GAME THEORY AND THE CREDIT CRUNCH

ACCORDING TO AN EMAIL
from Bloomberg.com reviewer Jim Pressley "
Your book has incredible relevance on a day when U.S. stocks have fallen to their lowest levels since 2003." He was talking especially about the Ten Top Tips that I offer for using game theory strategies to promote cooperation.

MANY ECONOMISTS have commented on the need for rebuilding trust (in this case, between financial institutions).
The trust needs to have a genuine basis of credible commitment from all sides, which means (as the economists have pointed out) that in this case that there needs to be transparency in revealing the true value of the assets used to back loans. But how might it be achieved?

GAME THEORY has a lot to say on this topic, and many of my Ten Top Tips could come into play. Here is one suggestion, based on my Number Ten Top Tip - divide large groups into smaller ones (and build co-operation up from this base). Game theory shows that very large groups of individuals or institutions have a lower chance than smaller groups of coordinating their actions to produce a cooperative outcome, because repeated interactions between individual pairs within the group are less common, and other restraints on cheating are often less powerful. One way to re-establish trust, then, is to begin with groups consisting of a small number of institutions. Trust is easier to establish in such a small group. Maybe, for example, a pair of institutions will be more willing to reveal their assets to each other because they have a relationship that extends beyond the market. If one of them had a similar relationship with a third institution, then the group could be enlarged from two to three (cf. my Tip Two - bring an extra player in) and so on progressively. If, at any stage, trust in one of those institutions turned out to be misplaced, my Tip One - Stay if you Win, Shift if you Lose comes into play, which in this case means cutting the offending institution out of the network. Keeping the network to a finite size would also mean that repeated interactions would be more common (Tip Three - set up some form of reciprocity), and an institution’s reputation within the network would suffer if it did not deliver (Tip Four - restrict your own future options so that you will lose out if you defect on cooperation).
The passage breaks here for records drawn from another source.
(** * Compacting squares: the grid store, the move model and the topology
    analyser of [world.ts] and [cube.ts], embedded as Rocq functions.

    Coordinates are integers ([Z]). The source keeps them in JavaScript
    numbers, on which a step [x + 1] or [x - 1] is the integer step as
    long as the coordinates are safe integers, at most
    [Number.MAX_SAFE_INTEGER] in absolute value; from [2 ^ 53] on a step
    can round back to the cell it starts from. [safeCoordinates] names
    the worlds inside that range.

    Arrays are lists read with [!!] and
    written with [<[i:=v]>]; the sparse column index [world[x][y].cubeId]
    is a finite map from cells to cube identifiers, an absent key standing
    for [cubeId === null]. A [World] is passed in and returned where the
    source mutates [this]; a [Move] is the pair of its cell and direction,
    and the world it refers to is an argument of its methods.

    A [while] loop is a function recursive on a bound of rounds; a loop
    that has not ended within its bound returns [Diverge], and the
    properties below show that this never happens. A read of a property
    of [undefined] or [null] is a [TypeError]; with a consistent index no
    such read occurs. *)

From stdpp Require Import gmap list.
From Stdlib Require Import ZArith Lia.

Local Open Scope Z_scope.

(** ** cube.ts *)

Record Color := mkColor { r : Z; g : Z; b : Z }.

Definition BLUE : Color := mkColor 68 187 248.

Inductive ComponentStatus :=
  | LINK_CUT | LINK_STABLE | CHUNK_CUT | CHUNK_STABLE | CONNECTOR | NONE.

Abbreviation Position := (Z * Z)%type (only parsing).

Record Cube := mkCube {
  p : Position;
  resetPosition : Position;
  color : Color;
  componentStatus : ComponentStatus;
  chunkId : Z;
  onBoundary : bool
}.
Finally, negotiators in the not-too-distant future may be able to use the remarkable properties of quantum computers (as I describe in chapter eight of "Rock, Paper, Scissors) to “read each others' minds” – the ultimate in transparency, and perhaps the ultimate in removing incentives to cheat.

ALL OF THIS is not to say that game theory provides complete answers, but it does suggest sensible directions AND PROVIDES GOOD REASONS FOR FOLLOWING THEM, BASED ON THE REAL WAY IN WHICH PEOPLE BEHAVE IN PURSUIT OF THEIR OWN BEST INTERESTS. Maybe this is the best that we can hope for.